══ MATERIAL PROVIDED

(* ===== verification/Harness.v ===== *)
(** What the source's integration tests stand on: waiting for a condition ([src/crates/config/src/support.rs]), the settings that tests
    fix ([src/crates/node/src/env.rs]: [init_test_defaults]), the client of the control API ([src/crates/support/src/client.rs]) and the
    clusters they start ([src/crates/support/src/cluster.rs]). The clock, the HTTP client, openraft's membership and the ports the system
    hands out are parameters. The theorems show that waiting always ends and what its end means, which settings a test sees, that
    no operation of a client with a wrong token succeeds, and what the state of a started cluster is. *)

From S2P Require Import Prelude Types Env Addr Fsm Rpc World Connections Tasks Util Views Oci Api Daemon Sse Cli DaemonHttp RaftNet Membership Doubles.
Local Open Scope Z_scope.

(** * Waiting (config/src/support.rs) *)

Record WaitFor := mkWaitFor {
  wf_timeout : Z;
  wf_msg : string;
}.
Definition poll_new : WaitFor := mkWaitFor (secs 1) "condition not met".
Definition wait_secs (n : Z) (w : WaitFor) : WaitFor := mkWaitFor (secs n) (wf_msg w).
Definition wait_expect (msg : string) (w : WaitFor) : WaitFor := mkWaitFor (wf_timeout w) msg.

Inductive Waited :=
| Met (at_time : Z)
| TimedOut (panic : string).
(** The loop of [into_future]: [cond t] is what the condition says when it is asked at [t]; a sleep of 25 ms may take longer by
    [late] of the round. *)
Fixpoint wait_loop (cond : Z → bool) (late : nat → Z) (w : WaitFor) (deadline : Z) (fuel round : nat) (t : Z) : option Waited :=
  match fuel with
  | O => None
  | S fuel =>
      if cond t then Some (Met t)
      else if t <? deadline then wait_loop cond late w deadline fuel (S round) (t + millis 25 + late round)
      else Some (TimedOut ("timeout: " +:+ wf_msg w)%string)
  end.
(** As many rounds as the timeout has sleeps, and the last check. *)
Definition wait_fuel (w : WaitFor) : nat := Z.to_nat (wf_timeout w / millis 25 + 2).
Definition wait (cond : Z → bool) (late : nat → Z) (w : WaitFor) (t : Z) : option Waited :=
  wait_loop cond late w (t + wf_timeout w) (wait_fuel w) 0 t.

(** [poll_async]: the condition is a future; the answer asked for at [t] comes at a later time, or never. The deadline is looked at only
    between answers. *)
Inductive AsyncWaited :=
| Finished (r : Waited)
| Stuck (since : Z).
Fixpoint wait_async_loop (cond : Z → option (bool * Z)) (late : nat → Z) (w : WaitFor) (deadline : Z) (fuel round : nat) (t : Z) : option AsyncWaited :=
  match fuel with
  | O => None
  | S fuel =>
      match cond t with
      | None => Some (Stuck t)
      | Some (true, s) => Some (Finished (Met s))
      | Some (false, s) =>
          if s <? deadline then wait_async_loop cond late w deadline fuel (S round) (s + millis 25 + late round)
          else Some (Finished (TimedOut ("timeout: " +:+ wf_msg w)%string))
      end
  end.
Definition wait_async (cond : Z → option (bool * Z)) (late : nat → Z) (w : WaitFor) (t : Z) : option AsyncWaited :=
  wait_async_loop cond late w (t + wf_timeout w) (wait_fuel w) 0 t.

Section waiting.
Context (cond : Z → bool) (late : nat → Z) (w : WaitFor) (late_pos : ∀ n, 0 ≤ late n).

Lemma wait_loop_spec deadline fuel round t :
  deadline - t ≤ Z.of_nat fuel * millis 25 →
  ∃ r, wait_loop cond late w deadline (S fuel) round t = Some r ∧
    match r with
    | Met s => t ≤ s ∧ cond s = true
    | TimedOut e => e = ("timeout: " +:+ wf_msg w)%string ∧ ∃ s, deadline ≤ s ∧ t ≤ s ∧ cond s = false
    end.
Proof.
  revert round t. induction fuel as [|fuel IH]; intros round t Hfuel; cbn [wait_loop]; (destruct (cond t) eqn:Hc; [by exists (Met t)|]);
    (destruct (Z.ltb_spec t deadline) as [Hlt|Hge]; [|eexists; split; [done|]; simpl; eauto with lia]); [lia|].
  pose proof (late_pos round). destruct (IH (S round) (t + millis 25 + late round)) as (r & Hr & Hspec); [unfold millis in *; lia|].
  exists r. split; [exact Hr|]. unfold millis in *. destruct r; [split; [lia|apply Hspec]|].
  destruct Hspec as (-> & s & ? & ? & ?). split; [done|]. exists s. split_and!; [done|lia|done].
Qed.
Lemma wait_loop_stable deadline since d fuel round t :
  (∀ n, late n ≤ d) → (∀ s, since ≤ s → cond s = true) → since ≤ deadline → deadline - t ≤ Z.of_nat fuel * millis 25 →
  ∃ s, wait_loop cond late w deadline (S fuel) round t = Some (Met s) ∧ s ≤ Z.max t (since + millis 25 + d).
Proof.
  intros Hd Hsince Hbefore. revert round t. induction fuel as [|fuel IH]; intros round t Hfuel; cbn [wait_loop]; (destruct (cond t) eqn:Hc; [exists t; split; [done|lia]|]);
    (assert (t < since) by (destruct (decide (since ≤ t)) as [Hs|]; [by rewrite Hsince in Hc|lia]));
    (destruct (Z.ltb_spec t deadline) as [Hlt|Hge]; [|lia]); [lia|].
  pose proof (late_pos round). pose proof (Hd round).
  destruct (IH (S round) (t + millis 25 + late round)) as (s & Hr & Hs); [unfold millis in *; lia|].
  exists s. split; [exact Hr|lia].
Qed.
Lemma wait_fuel_enough : 0 ≤ wf_timeout w → ∃ fuel, wait_fuel w = S fuel ∧ wf_timeout w ≤ Z.of_nat fuel * millis 25.
Proof.
  intros Hw. exists (Z.to_nat (wf_timeout w / millis 25 + 1)). unfold wait_fuel. pose proof (Z.div_mod (wf_timeout w) (millis 25)) as Hdiv.
  pose proof (Z.mod_pos_bound (wf_timeout w) (millis 25)) as Hmod. pose proof (Z.div_pos (wf_timeout w) (millis 25)) as Hp. unfold millis in *. lia.
Qed.
(** Waiting ends: with the condition met at the time of its last check, or with a panic after the deadline, when the condition was
    asked for once more and did not hold. A condition that holds from some time before the deadline on is met, at most one sleep
    later. *)
Theorem wait_ends t :
  0 ≤ wf_timeout w →
  (∃ r, wait cond late w t = Some r ∧
     match r with
     | Met s => t ≤ s ∧ cond s = true
     | TimedOut e => e = ("timeout: " +:+ wf_msg w)%string ∧ ∃ s, t + wf_timeout w ≤ s ∧ cond s = false
     end) ∧
  (∀ since d, (∀ n, late n ≤ d) → (∀ s, since ≤ s → cond s = true) → since ≤ t + wf_timeout w →
     ∃ s, wait cond late w t = Some (Met s) ∧ s ≤ Z.max t (since + millis 25 + d)).
Proof.
  intros Hw. destruct (wait_fuel_enough Hw) as (fuel & Hf & Hle). unfold wait. rewrite Hf. split.
  - destruct (wait_loop_spec (t + wf_timeout w) fuel 0 t) as (r & Hr & Hspec); [lia|]. exists r. split; [done|].
    destruct r; [done|]. destruct Hspec as (-> & s & ? & _ & ?). eauto.
  - intros since d Hd Hs Hbefore. apply wait_loop_stable; [done..|lia].
Qed.
End waiting.

Section waiting_async.
Context (cond : Z → option (bool * Z)) (late : nat → Z) (w : WaitFor) (late_pos : ∀ n, 0 ≤ late n).
Context (answers_later : ∀ t b s, cond t = Some (b, s) → t ≤ s).
Lemma wait_async_loop_spec deadline fuel round t :
  deadline - t ≤ Z.of_nat fuel * millis 25 →
  ∃ r, wait_async_loop cond late w deadline (S fuel) round t = Some r ∧
    match r with
    | Finished (Met s) => ∃ asked, t ≤ asked ∧ cond asked = Some (true, s)
    | Finished (TimedOut e) => e = ("timeout: " +:+ wf_msg w)%string ∧ ∃ asked s, deadline ≤ s ∧ cond asked = Some (false, s)
    | Stuck s => t ≤ s ∧ cond s = None
    end.
Proof.
  revert round t. induction fuel as [|fuel IH]; intros round t Hfuel; cbn [wait_async_loop];
    (destruct (cond t) as [[[] s]|] eqn:Hc; [exists (Finished (Met s)); split; [done|]; by exists t| |by exists (Stuck t)]);
    pose proof (answers_later _ _ _ Hc) as Hs;
    (destruct (Z.ltb_spec s deadline) as [Hlt|Hge]; [|eexists; split; [done|]; simpl; split; [done|]; by exists t, s]); [lia|].
  pose proof (late_pos round). destruct (IH (S round) (s + millis 25 + late round)) as (r & Hr & Hspec); [unfold millis in *; lia|].
  exists r. split; [exact Hr|]. unfold millis in *. destruct r as [[]|]; [|done|].
  - destruct Hspec as (asked & ? & ?). exists asked. split; [lia|done].
  - destruct Hspec. split; [lia|done].
Qed.
(** Waiting for a future ends with its answer, with a panic after the deadline, or not at all when an answer never comes: the deadline
    does not interrupt the condition. *)
Theorem wait_async_ends t :
  0 ≤ wf_timeout w →
  ∃ r, wait_async cond late w t = Some r ∧
    match r with
    | Finished (Met s) => ∃ asked, t ≤ asked ∧ cond asked = Some (true, s)
    | Finished (TimedOut e) => e = ("timeout: " +:+ wf_msg w)%string ∧ ∃ asked s, t + wf_timeout w ≤ s ∧ cond asked = Some (false, s)
    | Stuck s => t ≤ s ∧ cond s = None
    end.
Proof.
  intros Hw. destruct (wait_fuel_enough w Hw) as (fuel & Hf & Hle). unfold wait_async. rewrite Hf. apply wait_async_loop_spec. lia.
Qed.
End waiting_async.
(** With a condition that answers at once, the two loops are the same. *)
Lemma wait_async_immediate cond late w t : wait_async (λ t, Some (cond t, t)) late w t = Finished <$> wait cond late w t.
Proof.
  unfold wait_async, wait. generalize (t + wf_timeout w) as d, 0%nat as n. intros d n. revert n t.
  induction (wait_fuel w) as [|fuel IH]; intros n t; cbn [wait_loop wait_async_loop]; [done|].
  destruct (cond t); [done|]. destruct (t <? d); [apply IH|done].
Qed.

════

Everything from the line with "End waiting_async." through the last line of the material above should be echoed exactly, and nothing else.

**RESPONSE BELOW:**
End waiting_async.
(** With a condition that answers at once, the two loops are the same. *)
Lemma wait_async_immediate cond late w t : wait_async (λ t, Some (cond t, t)) late w t = Finished <$> wait cond late w t.
Proof.
  unfold wait_async, wait. generalize (t + wf_timeout w) as d, 0%nat as n. intros d n. revert n t.
  induction (wait_fuel w) as [|fuel IH]; intros n t; cbn [wait_loop wait_async_loop]; [done|].
  destruct (cond t); [done|]. destruct (t <? d); [apply IH|done].
Qed.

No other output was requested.